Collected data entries

——

(* ===== verification/Netfs.v ===== *)
(** * The 9P client (src/netfs/lxp_netfs.c)

    The pools of the remote file system (fids, opens, background clunks, requests), the
    connection's state machine, the request state machine driven by replies, the pump, and
    the entry points the system calls use.  The state is [netfs]; guest memory, tasks and
    file contexts are the coordinator's.  As in the transport, an access outside a buffer or
    a pool has no result.  The build has [LXP_ENABLE_NETFS_EXEC]. *)

From S2P Require Import Prelude Config Path Proc Pool Fd Guest Wait Arena Process Runtime Event Region Lifecycle.
From S2P Require Import Signal SysSignal Child SignalRoute Loader Image Exec Stat NetfsWire.
Local Open Scope Z_scope.

Definition LXP_NETFS_MOUNTPOINT_CAP : Z := 64.
Definition LXP_NETFS_ANAME_CAP : Z := 96.
Definition LXP_NETFS_UNAME_CAP : Z := 32.
Definition LXP_NETFSW_OPEN : Z := 1.
Definition LXP_NETFSW_READ : Z := 2.
Definition LXP_NETFSW_GETDENTS : Z := 3.
Definition LXP_NETFSW_STAT : Z := 4.
Definition REQ_OP_CLUNK : Z := 0xff.
Definition NETFS_STAT_EXISTS : Z := 2.
Definition NETFS_STAT_CHDIR : Z := 3.
Definition LXP_INO_NETFS : Z := 0x600000.
Definition LXP_O_CREAT : Z := 0x40.
Definition LXP_O_TRUNC : Z := 0x200.
Definition LXP_ESTALE : Z := 116.

(** ** State *)

Record netfs_mnt := mk_mnt {
  mt_mp : list Z; mt_mplen : Z; mt_ip : list Z; mt_port : Z; mt_aname : list Z; mt_uname : list Z; mt_configured : bool;
}.
Definition mnt_zero : netfs_mnt := mk_mnt [] 0 [0; 0; 0; 0] 0 [] [] false.

Inductive req_state := REQ_FREE | REQ_QUEUED | REQ_INFLIGHT | REQ_DONE.

#[export] Instance req_state_eq_dec : EqDecision req_state.
Proof. solve_decision. Defined.

Record netfs_open := mk_nopen {
  no_used : bool; no_is_dir : bool; no_stale : bool; no_fid : Z; no_generation : Z; no_mode : Z; no_size :
  Z; no_mtime : Z; no_ino : Z; no_rd_off : Z; no_dir_off : Z;
}.
Definition set_no_used (x : netfs_open) (v : bool) : netfs_open := mk_nopen v (no_is_dir x) (no_stale x) (no_fid x)
  (no_generation x) (no_mode x) (no_size x) (no_mtime x) (no_ino x) (no_rd_off x) (no_dir_off x).
Definition set_no_is_dir (x : netfs_open) (v : bool) : netfs_open := mk_nopen (no_used x) v (no_stale x) (no_fid x)
  (no_generation x) (no_mode x) (no_size x) (no_mtime x) (no_ino x) (no_rd_off x) (no_dir_off x).
Definition set_no_stale (x : netfs_open) (v : bool) : netfs_open := mk_nopen (no_used x) (no_is_dir x) v (no_fid x)
  (no_generation x) (no_mode x) (no_size x) (no_mtime x) (no_ino x) (no_rd_off x) (no_dir_off x).
Definition set_no_fid (x : netfs_open) (v : Z) : netfs_open := mk_nopen (no_used x) (no_is_dir x) (no_stale x) v
  (no_generation x) (no_mode x) (no_size x) (no_mtime x) (no_ino x) (no_rd_off x) (no_dir_off x).
Definition set_no_generation (x : netfs_open) (v : Z) : netfs_open := mk_nopen (no_used x) (no_is_dir x) (no_stale
  x) (no_fid x) v (no_mode x) (no_size x) (no_mtime x) (no_ino x) (no_rd_off x) (no_dir_off x).
Definition set_no_mode (x : netfs_open) (v : Z) : netfs_open := mk_nopen (no_used x) (no_is_dir x) (no_stale x)
  (no_fid x) (no_generation x) v (no_size x) (no_mtime x) (no_ino x) (no_rd_off x) (no_dir_off x).
Definition set_no_size (x : netfs_open) (v : Z) : netfs_open := mk_nopen (no_used x) (no_is_dir x) (no_stale x)
  (no_fid x) (no_generation x) (no_mode x) v (no_mtime x) (no_ino x) (no_rd_off x) (no_dir_off x).
Definition set_no_mtime (x : netfs_open) (v : Z) : netfs_open := mk_nopen (no_used x) (no_is_dir x) (no_stale x)
  (no_fid x) (no_generation x) (no_mode x) (no_size x) v (no_ino x) (no_rd_off x) (no_dir_off x).
Definition set_no_ino (x : netfs_open) (v : Z) : netfs_open := mk_nopen (no_used x) (no_is_dir x) (no_stale x)
  (no_fid x) (no_generation x) (no_mode x) (no_size x) (no_mtime x) v (no_rd_off x) (no_dir_off x).
Definition set_no_rd_off (x : netfs_open) (v : Z) : netfs_open := mk_nopen (no_used x) (no_is_dir x) (no_stale x)
  (no_fid x) (no_generation x) (no_mode x) (no_size x) (no_mtime x) (no_ino x) v (no_dir_off x).
Definition set_no_dir_off (x : netfs_open) (v : Z) : netfs_open := mk_nopen (no_used x) (no_is_dir x) (no_stale x)
  (no_fid x) (no_generation x) (no_mode x) (no_size x) (no_mtime x) (no_ino x) (no_rd_off x) v.

Record netfs_req := mk_nreq {
  rq_state : req_state; rq_op : Z; rq_step : Z; rq_owner : lxp_ref; rq_seq : Z; rq_oi : Z; rq_fid : Z;
  rq_off : Z; rq_ubuf : Z; rq_ulen : Z; rq_flags : Z; rq_statkind : Z; rq_is64 : bool; rq_path : list Z;
  rq_result : Z;
}.
Definition set_rq_state (x : netfs_req) (v : req_state) : netfs_req := mk_nreq v (rq_op x) (rq_step x) (rq_owner x)
  (rq_seq x) (rq_oi x) (rq_fid x) (rq_off x) (rq_ubuf x) (rq_ulen x) (rq_flags x) (rq_statkind x) (rq_is64 x)
  (rq_path x) (rq_result x).
Definition set_rq_op (x : netfs_req) (v : Z) : netfs_req := mk_nreq (rq_state x) v (rq_step x) (rq_owner x) (rq_seq
  x) (rq_oi x) (rq_fid x) (rq_off x) (rq_ubuf x) (rq_ulen x) (rq_flags x) (rq_statkind x) (rq_is64 x) (rq_path x)
  (rq_result x).
Definition set_rq_step (x : netfs_req) (v : Z) : netfs_req := mk_nreq (rq_state x) (rq_op x) v (rq_owner x) (rq_seq
  x) (rq_oi x) (rq_fid x) (rq_off x) (rq_ubuf x) (rq_ulen x) (rq_flags x) (rq_statkind x) (rq_is64 x) (rq_path x)
  (rq_result x).
Definition set_rq_owner (x : netfs_req) (v : lxp_ref) : netfs_req := mk_nreq (rq_state x) (rq_op x) (rq_step x) v
  (rq_seq x) (rq_oi x) (rq_fid x) (rq_off x) (rq_ubuf x) (rq_ulen x) (rq_flags x) (rq_statkind x) (rq_is64 x)
  (rq_path x) (rq_result x).
Definition set_rq_seq (x : netfs_req) (v : Z) : netfs_req := mk_nreq (rq_state x) (rq_op x) (rq_step x) (rq_owner x)
  v (rq_oi x) (rq_fid x) (rq_off x) (rq_ubuf x) (rq_ulen x) (rq_flags x) (rq_statkind x) (rq_is64 x) (rq_path x)
  (rq_result x).
Definition set_rq_oi (x : netfs_req) (v : Z) : netfs_req := mk_nreq (rq_state x) (rq_op x) (rq_step x) (rq_owner x)
  (rq_seq x) v (rq_fid x) (rq_off x) (rq_ubuf x) (rq_ulen x) (rq_flags x) (rq_statkind x) (rq_is64 x) (rq_path x)
  (rq_result x).
Definition set_rq_fid (x : netfs_req) (v : Z) : netfs_req := mk_nreq (rq_state x) (rq_op x) (rq_step x) (rq_owner x)
  (rq_seq x) (rq_oi x) v (rq_off x) (rq_ubuf x) (rq_ulen x) (rq_flags x) (rq_statkind x) (rq_is64 x) (rq_path x)
  (rq_result x).
Definition set_rq_off (x : netfs_req) (v : Z) : netfs_req := mk_nreq (rq_state x) (rq_op x) (rq_step x) (rq_owner x)
  (rq_seq x) (rq_oi x) (rq_fid x) v (rq_ubuf x) (rq_ulen x) (rq_flags x) (rq_statkind x) (rq_is64 x) (rq_path x)
  (rq_result x).
Definition set_rq_ubuf (x : netfs_req) (v : Z) : netfs_req := mk_nreq (rq_state x) (rq_op x) (rq_step x) (rq_owner
  x) (rq_seq x) (rq_oi x) (rq_fid x) (rq_off x) v (rq_ulen x) (rq_flags x) (rq_statkind x) (rq_is64 x) (rq_path x)
  (rq_result x).
Definition set_rq_ulen (x : netfs_req) (v : Z) : netfs_req := mk_nreq (rq_state x) (rq_op x) (rq_step x) (rq_owner
  x) (rq_seq x) (rq_oi x) (rq_fid x) (rq_off x) (rq_ubuf x) v (rq_flags x) (rq_statkind x) (rq_is64 x) (rq_path x)
  (rq_result x).
Definition set_rq_flags (x : netfs_req) (v : Z) : netfs_req := mk_nreq (rq_state x) (rq_op x) (rq_step x) (rq_owner
  x) (rq_seq x) (rq_oi x) (rq_fid x) (rq_off x) (rq_ubuf x) (rq_ulen x) v (rq_statkind x) (rq_is64 x) (rq_path x)
  (rq_result x).
Definition set_rq_statkind (x : netfs_req) (v : Z) : netfs_req := mk_nreq (rq_state x) (rq_op x) (rq_step x)
  (rq_owner x) (rq_seq x) (rq_oi x) (rq_fid x) (rq_off x) (rq_ubuf x) (rq_ulen x) (rq_flags x) v (rq_is64 x)
  (rq_path x) (rq_result x).
Definition set_rq_is64 (x : netfs_req) (v : bool) : netfs_req := mk_nreq (rq_state x) (rq_op x) (rq_step x)
  (rq_owner x) (rq_seq x) (rq_oi x) (rq_fid x) (rq_off x) (rq_ubuf x) (rq_ulen x) (rq_flags x) (rq_statkind x) v
  (rq_path x) (rq_result x).
Definition set_rq_path (x : netfs_req) (v : list Z) : netfs_req := mk_nreq (rq_state x) (rq_op x) (rq_step x)
  (rq_owner x) (rq_seq x) (rq_oi x) (rq_fid x) (rq_off x) (rq_ubuf x) (rq_ulen x) (rq_flags x) (rq_statkind x)
  (rq_is64 x) v (rq_result x).
Definition set_rq_result (x : netfs_req) (v : Z) : netfs_req := mk_nreq (rq_state x) (rq_op x) (rq_step x) (rq_owner
  x) (rq_seq x) (rq_oi x) (rq_fid x) (rq_off x) (rq_ubuf x) (rq_ulen x) (rq_flags x) (rq_statkind x) (rq_is64 x)
  (rq_path x) v.

Record netfs := mk_netfs {
  nf_mnt : netfs_mnt; nf_link : netfs_link; nf_fid_bm : list Z; nf_open : list netfs_open; nf_clunk_fid :
  list Z; nf_clunk_head : Z; nf_clunk_tail : Z; nf_req : list netfs_req; nf_req_seq : Z; nf_inflight : Z;
  nf_exec_buf : Z; nf_exec_cap : Z; nf_exec_size : Z;
}.
Definition set_nf_mnt (x : netfs) (v : netfs_mnt) : netfs := mk_netfs v (nf_link x) (nf_fid_bm x) (nf_open x)
  (nf_clunk_fid x) (nf_clunk_head x) (nf_clunk_tail x) (nf_req x) (nf_req_seq x) (nf_inflight x) (nf_exec_buf x)
  (nf_exec_cap x) (nf_exec_size x).
Definition set_nf_link (x : netfs) (v : netfs_link) : netfs := mk_netfs (nf_mnt x) v (nf_fid_bm x) (nf_open x)
  (nf_clunk_fid x) (nf_clunk_head x) (nf_clunk_tail x) (nf_req x) (nf_req_seq x) (nf_inflight x) (nf_exec_buf x)
  (nf_exec_cap x) (nf_exec_size x).
Definition set_nf_fid_bm (x : netfs) (v : list Z) : netfs := mk_netfs (nf_mnt x) (nf_link x) v (nf_open x)
  (nf_clunk_fid x) (nf_clunk_head x) (nf_clunk_tail x) (nf_req x) (nf_req_seq x) (nf_inflight x) (nf_exec_buf x)
  (nf_exec_cap x) (nf_exec_size x).
Definition set_nf_open (x : netfs) (v : list netfs_open) : netfs := mk_netfs (nf_mnt x) (nf_link x) (nf_fid_bm x) v
  (nf_clunk_fid x) (nf_clunk_head x) (nf_clunk_tail x) (nf_req x) (nf_req_seq x) (nf_inflight x) (nf_exec_buf x)
  (nf_exec_cap x) (nf_exec_size x).
Definition set_nf_clunk_fid (x : netfs) (v : list Z) : netfs := mk_netfs (nf_mnt x) (nf_link x) (nf_fid_bm x)
  (nf_open x) v (nf_clunk_head x) (nf_clunk_tail x) (nf_req x) (nf_req_seq x) (nf_inflight x) (nf_exec_buf x)
  (nf_exec_cap x) (nf_exec_size x).
Definition set_nf_clunk_head (x : netfs) (v : Z) : netfs := mk_netfs (nf_mnt x) (nf_link x) (nf_fid_bm x) (nf_open
  x) (nf_clunk_fid x) v (nf_clunk_tail x) (nf_req x) (nf_req_seq x) (nf_inflight x) (nf_exec_buf x) (nf_exec_cap x)
  (nf_exec_size x).
Definition set_nf_clunk_tail (x : netfs) (v : Z) : netfs := mk_netfs (nf_mnt x) (nf_link x) (nf_fid_bm x) (nf_open
  x) (nf_clunk_fid x) (nf_clunk_head x) v (nf_req x) (nf_req_seq x) (nf_inflight x) (nf_exec_buf x) (nf_exec_cap x)
  (nf_exec_size x).
Definition set_nf_req (x : netfs) (v : list netfs_req) : netfs := mk_netfs (nf_mnt x) (nf_link x) (nf_fid_bm x)
  (nf_open x) (nf_clunk_fid x) (nf_clunk_head x) (nf_clunk_tail x) v (nf_req_seq x) (nf_inflight x) (nf_exec_buf x)
  (nf_exec_cap x) (nf_exec_size x).
Definition set_nf_req_seq (x : netfs) (v : Z) : netfs := mk_netfs (nf_mnt x) (nf_link x) (nf_fid_bm x) (nf_open x)
  (nf_clunk_fid x) (nf_clunk_head x) (nf_clunk_tail x) (nf_req x) v (nf_inflight x) (nf_exec_buf x) (nf_exec_cap x)
  (nf_exec_size x).
Definition set_nf_inflight (x : netfs) (v : Z) : netfs := mk_netfs (nf_mnt x) (nf_link x) (nf_fid_bm x) (nf_open x)
  (nf_clunk_fid x) (nf_clunk_head x) (nf_clunk_tail x) (nf_req x) (nf_req_seq x) v (nf_exec_buf x) (nf_exec_cap x)
  (nf_exec_size x).
Definition set_nf_exec_buf (x : netfs) (v : Z) : netfs := mk_netfs (nf_mnt x) (nf_link x) (nf_fid_bm x) (nf_open x)
  (nf_clunk_fid x) (nf_clunk_head x) (nf_clunk_tail x) (nf_req x) (nf_req_seq x) (nf_inflight x) v (nf_exec_cap x)
  (nf_exec_size x).
Definition set_nf_exec_cap (x : netfs) (v : Z) : netfs := mk_netfs (nf_mnt x) (nf_link x) (nf_fid_bm x) (nf_open x)
  (nf_clunk_fid x) (nf_clunk_head x) (nf_clunk_tail x) (nf_req x) (nf_req_seq x) (nf_inflight x) (nf_exec_buf x) v
  (nf_exec_size x).
Definition set_nf_exec_size (x : netfs) (v : Z) : netfs := mk_netfs (nf_mnt x) (nf_link x) (nf_fid_bm x) (nf_open x)
  (nf_clunk_fid x) (nf_clunk_head x) (nf_clunk_tail x) (nf_req x) (nf_req_seq x) (nf_inflight x) (nf_exec_buf x)
  (nf_exec_cap x) v.

Definition nopen_zero : netfs_open := mk_nopen false false false 0 0 0 0 0 0 0 0.
Definition nreq_zero : netfs_req := mk_nreq REQ_FREE 0 0 (mk_ref 0 0) 0 0 0 0 0 0 0 0 false [] 0.

Definition open_at (n : netfs) (oi : Z) : netfs_open := aget nopen_zero (nf_open n) oi.
Definition put_open (n : netfs) (oi : Z) (op : netfs_open) : netfs := set_nf_open n (aset (nf_open n) oi op).
Definition req_at (n : netfs) (i : Z) : netfs_req := aget nreq_zero (nf_req n) i.
Definition put_req (n : netfs) (i : Z) (r : netfs_req) : netfs := set_nf_req n (aset (nf_req n) i r).

(** ** Fids, opens and clunks *)

Definition fid_used (n : netfs) (f : Z) : bool :=
  negb (Z.land (aget 0 (nf_fid_bm n) (Z.shiftr f 5)) (Z.shiftl 1 (Z.land f 31)) =? 0).

Definition fid_alloc (n : netfs) : Z * netfs :=
  match List.find (fun f => negb (fid_used n f)) (seqZ 1 (NETFS_NFID - 1)) with
  | Some f =>
      let w := Z.shiftr f 5 in
      (f, set_nf_fid_bm n (aset (nf_fid_bm n) w (Z.lor (aget 0 (nf_fid_bm n) w) (Z.shiftl 1 (Z.land f 31)))))
  | None => (-1, n)
  end.

Definition fid_free (n : netfs) (f : Z) : netfs :=
  if (f >? 0) && (f <? NETFS_NFID)
  then let w := Z.shiftr f 5 in
       set_nf_fid_bm n (aset (nf_fid_bm n) w (Z.land (aget 0 (nf_fid_bm n) w) (u32 (Z.lnot (Z.shiftl 1 (Z.land f 31))))))
  else n.

Definition open_slot (n : netfs) (oi : Z) : option netfs_open :=
  if (oi <? 0) || (oi >=? NETFS_NOPEN) || negb (no_used (open_at n oi)) then None else Some (open_at n oi).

——

**What needs to be done:** The "if (f >? 0) && (f <? NETFS_NFID)" line through the last line above: set these down exactly and add nothing else.

**Written answer:**
  if (f >? 0) && (f <? NETFS_NFID)
  then let w := Z.shiftr f 5 in
       set_nf_fid_bm n (aset (nf_fid_bm n) w (Z.land (aget 0 (nf_fid_bm n) w) (u32 (Z.lnot (Z.shiftl 1 (Z.land f 31))))))
  else n.

Definition open_slot (n : netfs) (oi : Z) : option netfs_open :=
  if (oi <? 0) || (oi >=? NETFS_NOPEN) || negb (no_used (open_at n oi)) then None else Some (open_at n oi).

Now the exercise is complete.